However, this hasn’t been enough to prevent overheating problems that take place when the phone is charging. According to Forbes, the problem originates from a failure with the device’s battery management system, which would normally help to prevent overcharging.

Samsung is expected to suffer billions of dollars in losses

In this instance, it seems some Note 7s continue to charge even when the battery level has reached 100 percent. With this constant current arrived a continued increase in temperature, and when a phone generates heat faster than it loses it, components can melt, and the device can ignite.  

Samsung was having a strong year

They say there’s no such thing as bad publicity but the negative impact on public perception and the logistics of coordinating the Note 7 returns suggests this could cause Samsung some trouble.

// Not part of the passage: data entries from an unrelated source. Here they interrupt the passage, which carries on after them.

(* ===== verification/Segments.v ===== *)
(** * Mapping the shared segments

    src/common/ipc.c, [ipc_stats_init] and [ipc_store_init], on the calls of
    Os.v, and what the bytes of a fresh segment mean as the structures of
    Ipc.v. *)

From S2P Require Export Ipc Sockets.

(** ** Layout

    gcc's layout of the two structs on x86-64: [shm_stats_t] is two 64-bit
    integers; a [session_entry_t] is [session_id], [last_seen], the packed
    [st] and [hand], padding to a multiple of 4, and [valid], padded to a
    multiple of 8. *)

Definition stats_bytes : codec (Z * Z) := pair_codec (uint_codec 8) (uint_codec 8).
Definition sizeof_stats : Z := 16.

Definition off_hand : nat := 16 + csize state_codec.
Definition off_valid : nat := (off_hand + csize hand_codec + 3) / 4 * 4.
Definition sizeof_entry : nat := (off_valid + 4 + 7) / 8 * 8.
Definition sizeof_store : Z := Z.of_nat (MAX_SESSIONS * sizeof_entry).

(** The bytes from [off] on, [n] of them. *)
Definition slice (off n : nat) (bs : list byte) : list byte := take n (drop off bs).

Definition read_stats (bs : list byte) : shm_stats_t :=
  let '(c, p) := dec stats_bytes (slice 0 16 bs) in
  {| total_connections := c; total_packets := p |}.

Definition read_entry (bs : list byte) : session_entry_t :=
  {| session_id := le_combine (slice 0 8 bs);
     last_seen := (le_combine (slice 8 8 bs) + 2 ^ 63) mod 2 ^ 64 - 2 ^ 63;
     ent_st := dec state_codec (slice 16 (csize state_codec) bs);
     ent_hand := dec hand_codec (slice off_hand (csize hand_codec) bs);
     valid := i32 (le_combine (slice off_valid 4 bs)) |}.

Definition read_store (bs : list byte) : shm_store_t :=
  {| sessions := (fun i => read_entry (slice (i * sizeof_entry) sizeof_entry bs))
                 <$> seq 0 MAX_SESSIONS |}.

(** ** The code *)

(** Mode 0600. *)
Definition S_IRUSR_IWUSR : Z := 384.

Definition PROTO_MAGIC_SHM : string := "/tcgmini_shm_v1".
Definition STORE_MAGIC_SHM : string := "/tcg_store_v1".

Section Code.
Context `{Os}.

(** [ipc_stats_init] and [ipc_store_init] are the same sequence of calls on
    different names and sizes. *)
Definition shm_init (name : string) (size : Z) (create : bool) : St nio (option shm_ptr) :=
  let oflags := if create then Z.lor O_RDWR O_CREAT else O_RDWR in
  fd ← shm_open name oflags S_IRUSR_IWUSR;
  if fd <? 0 then mret None else
  r ← (if create then ftruncate fd size else mret 0);
  if negb (r =? 0) then _ ← call (close fd); mret None else
  p ← mmap size fd;
  _ ← call (close fd);
  match p with
  | None => mret None
  | Some p =>
      _ ← (if create then call (memcpy p (replicate (Z.to_nat size) Byte.x00)) else mret tt);
      mret (Some p)
  end.

Definition ipc_stats_init : bool -> St nio (option shm_ptr) := shm_init PROTO_MAGIC_SHM sizeof_stats.
Definition ipc_store_init : bool -> St nio (option shm_ptr) := shm_init STORE_MAGIC_SHM sizeof_store.
End Code.

(** ** What the bytes of a fresh segment mean *)

Lemma read_stats_zero : read_stats (replicate (Z.to_nat sizeof_stats) Byte.x00) = zero_stats.
Proof. reflexivity. Qed.

Lemma slice_zero off n k :
  (off + n <= k)%nat -> slice off n (replicate k Byte.x00) = replicate n Byte.x00.
Proof. intros Hk. unfold slice. rewrite drop_replicate, take_replicate. f_equal. lia. Qed.

Lemma read_entry_zero : read_entry (replicate sizeof_entry Byte.x00) = zero_entry.
Proof. vm_compute. reflexivity. Qed.

Lemma read_store_zero : read_store (replicate (Z.to_nat sizeof_store) Byte.x00) = zero_store.
Proof.
  unfold read_store, zero_store, sizeof_store. rewrite Nat2Z.id.
  apply (f_equal Build_shm_store_t).
  apply list_eq. intros i. rewrite list_lookup_fmap. destruct (decide (i < MAX_SESSIONS)%nat) as [Hi|Hi].
  - rewrite lookup_replicate_2, lookup_seq_lt by done. cbn [fmap option_fmap option_map].
    rewrite slice_zero, read_entry_zero; [done|]. nia.
  - rewrite lookup_seq_ge by lia. symmetry. apply lookup_replicate_None. lia.
Qed.

(** ** Mapping *)

Section Init.
Context `{Os} (holds : nio -> held) (objects : nio -> gmap string (list byte))
  (fd_obj : nio -> Z -> option string) (ptr_obj : shm_ptr -> string).
Context (Hoh : os_holds holds) (Hsh : os_shm objects fd_obj ptr_obj).

Lemma length_resize n bs : length (resize_bytes n bs) = Z.to_nat n.
Proof. unfold resize_bytes. rewrite length_app, length_take, length_replicate. lia. Qed.

(** The size of the object, once it has been opened. *)
Lemma truncate_run (create : bool) fd name size w r w' :
  fd_obj w fd = Some name -> is_Some (objects w !! name) ->
  (if create then ftruncate fd size else mret 0) w = (r, w') ->
  holds w' = holds w /\
  (r = 0 -> fd_obj w' fd = Some name /\
     if create then exists bs, length bs = Z.to_nat size /\
       objects w' = <[name := bs]> (objects w)
     else w' = w).
Proof.
  intros Hfd [old Hold] E. destruct create.
  - pose proof (oh_ftruncate _ Hoh fd size w) as Hh. rewrite E in Hh. split; [exact Hh|].
    intros ->. destruct (os_ftruncate _ _ _ Hsh _ _ _ _ _ Hfd E) as [Ho Hfd'].
    split; [done|]. exists (resize_bytes size old). split; [apply length_resize|].
    rewrite Ho. apply map_eq. intros k. destruct (decide (k = name)) as [->|Hne].
    + by rewrite lookup_alter_eq, lookup_insert_eq, Hold.
    + by rewrite lookup_alter_ne, lookup_insert_ne by done.
  - injection E as <- <-. by split.
Qed.

Lemma shm_init_run name size create w :
  let '(r, w') := shm_init name size create w in
  holds w' = holds w /\
  forall p, r = Some p -> ptr_obj p = name /\
    if create then objects w' = <[name := replicate (Z.to_nat size) Byte.x00]> (objects w)
    else objects w' = objects w /\ is_Some (objects w !! name).
Proof.
  unfold shm_init. set (oflags := if create then _ else _). unfold mbind, St_bind, mret, St_ret, call.
  pose proof (oh_shm_open _ Hoh name oflags S_IRUSR_IWUSR w) as Hop.
  destruct (shm_open name oflags S_IRUSR_IWUSR w) as [fd w1] eqn:Eo. unfold opens in Hop. cbn [fst snd] in Hop.
  destruct (Z.ltb_spec fd 0) as [Hfd|Hfd].
  { destruct (Z.leb_spec 0 fd); [lia|]. by split. }
  destruct (Z.leb_spec 0 fd); [|lia]. destruct Hop as [Hfresh Hh1].
  destruct (os_open _ _ _ Hsh _ _ _ _ _ _ Eo Hfd) as (Hobj & Ho1 & Hex).
  assert (is_Some (objects w1 !! name)) as Hs1.
  { rewrite Ho1. destruct (objects w !! name) eqn:E; [by rewrite E|by rewrite lookup_insert_eq]. }
  destruct ((if create then ftruncate fd size else _) w1) as [r w2] eqn:Et.
  destruct (truncate_run create fd name size w1 r w2 Hobj Hs1 Et) as [Hh2 Hr].
  assert (forall w3, holds w3 = holds w2 -> holds (close fd w3) = holds w) as Hclose.
  { intros w3 E3. rewrite (oh_close _ Hoh), E3, Hh2, Hh1. by apply del_add_fd. }
  destruct (Z.eqb_spec r 0) as [->|]; cbn [negb]; [|by split; [apply Hclose|]].
  destruct (Hr eq_refl) as [Hobj2 Hc].
  destruct (mmap size fd w2) as [q w3] eqn:Em.
  destruct (os_mmap _ _ _ Hsh _ _ _ _ _ _ Hobj2 Em) as [Ho3 Hq].
  pose proof (oh_mmap _ Hoh size fd w2) as Hh3. rewrite Em in Hh3. cbn [snd] in Hh3.
  destruct q as [p|]; [|by split; [apply Hclose|]]. specialize (Hq p eq_refl).
  pose proof (os_close _ _ _ Hsh fd w3) as Hoc. destruct create.
  - split; [rewrite (oh_memcpy _ Hoh); by apply Hclose|]. intros ? [= <-]. split; [done|].
    destruct Hc as (bs & Hl & Ho2).
    rewrite (os_memcpy _ _ _ Hsh p _ bs) by (by rewrite Hoc, Ho3, Ho2, Hq, lookup_insert_eq).
    rewrite length_replicate, drop_ge, app_nil_r by lia.
    rewrite Hq, Hoc, Ho3, Ho2, insert_insert_eq, Ho1.
    destruct (objects w !! name); [done|]. by rewrite insert_insert_eq.
  - split; [by apply Hclose|]. intros ? [= <-]. subst w2. split; [done|].
    assert (is_Some (objects w !! name)) as Hs by (by apply Hex).
    split; [|done]. rewrite Hoc, Ho3, Ho1. by destruct Hs as [? ->].
Qed.
End Init.

(** C31. Creating the two segments, as the server does when it starts: a failure
    at any call leaves no descriptor behind and returns NULL; otherwise the
    segment is mapped and reads as the empty statistics and the empty store,
    whatever an earlier server left in it.  Attaching to them without creating
    them changes nothing, and needs that they exist. *)
Theorem segments_ready `{Os} holds objects fd_obj ptr_obj create w :
  os_holds holds -> os_shm objects fd_obj ptr_obj ->
  (let '(r, w') := ipc_stats_init create w in
   holds w' = holds w /\ forall p, r = Some p ->
     if create then read_stats (mem p w') = zero_stats
     else mem p w' = mem p w /\ objects w' = objects w /\ is_Some (objects w !! PROTO_MAGIC_SHM)) /\
  (let '(r, w') := ipc_store_init create w in
   holds w' = holds w /\ forall p, r = Some p ->
     if create then read_store (mem p w') = zero_store
     else mem p w' = mem p w /\ objects w' = objects w /\ is_Some (objects w !! STORE_MAGIC_SHM)).
Proof.
  intros Hoh Hsh. split.
  - pose proof (shm_init_run holds objects fd_obj ptr_obj Hoh Hsh PROTO_MAGIC_SHM sizeof_stats create w) as Hr.
    unfold ipc_stats_init. destruct (shm_init _ _ _ w) as [r w']. destruct Hr as [Hh Hp].
    split; [done|]. intros p E. destruct (Hp p E) as [Hn Ho]. rewrite !(os_mem _ _ _ Hsh), Hn.
    destruct create; [rewrite Ho, lookup_insert_eq; apply read_stats_zero|].
    destruct Ho as [-> Hs]. done.
  - pose proof (shm_init_run holds objects fd_obj ptr_obj Hoh Hsh STORE_MAGIC_SHM sizeof_store create w) as Hr.
    unfold ipc_store_init. destruct (shm_init _ _ _ w) as [r w']. destruct Hr as [Hh Hp].
    split; [done|]. intros p E. destruct (Hp p E) as [Hn Ho]. rewrite !(os_mem _ _ _ Hsh), Hn.
    destruct create; [rewrite Ho, lookup_insert_eq; apply read_store_zero|].
    destruct Ho as [-> Hs]. done.
Qed.

(** The segment of a server that was killed, two bytes of it. *)
Definition stale : TestOs.world :=
  TestOs.upd_objs (<[PROTO_MAGIC_SHM := [Byte.x05; Byte.x07]]>) (TestOs.world0 []).

Lemma segments_ready_witness :
  let '(r, w') := ipc_stats_init (H0 := TestOs.os) true stale in
  TestOs.hold w' = TestOs.hold stale /\
  forall p, r = Some p -> read_stats (mem p w') = zero_stats.
Proof.
  destruct (segments_ready (H0 := TestOs.os) _ _ _ _ true stale TestOs.test_holds TestOs.test_shm)
    as [Hr _].
  destruct (ipc_stats_init (H0 := TestOs.os) true stale) as [r w']. exact Hr.
Defined.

According to calculations from Bloomberg, Samsung may suffer billions of dollars in losses.

Samsung pointed to the losses as a “painful figure,” but the company has actually been very fortunate: this could have had tragic consequences. 

While it is no doubt difficult to safeguard products for every circumstance and use case, this isn’t simply a freak accident or an occasion where the user is to blame for device misuse. This could have happened to anyone and Samsung deserves to feel the full force of these repercussions, given its negligent behavior. 

Whatever Samsung’s reasons, shipping such a dangerous product is completely unacceptable.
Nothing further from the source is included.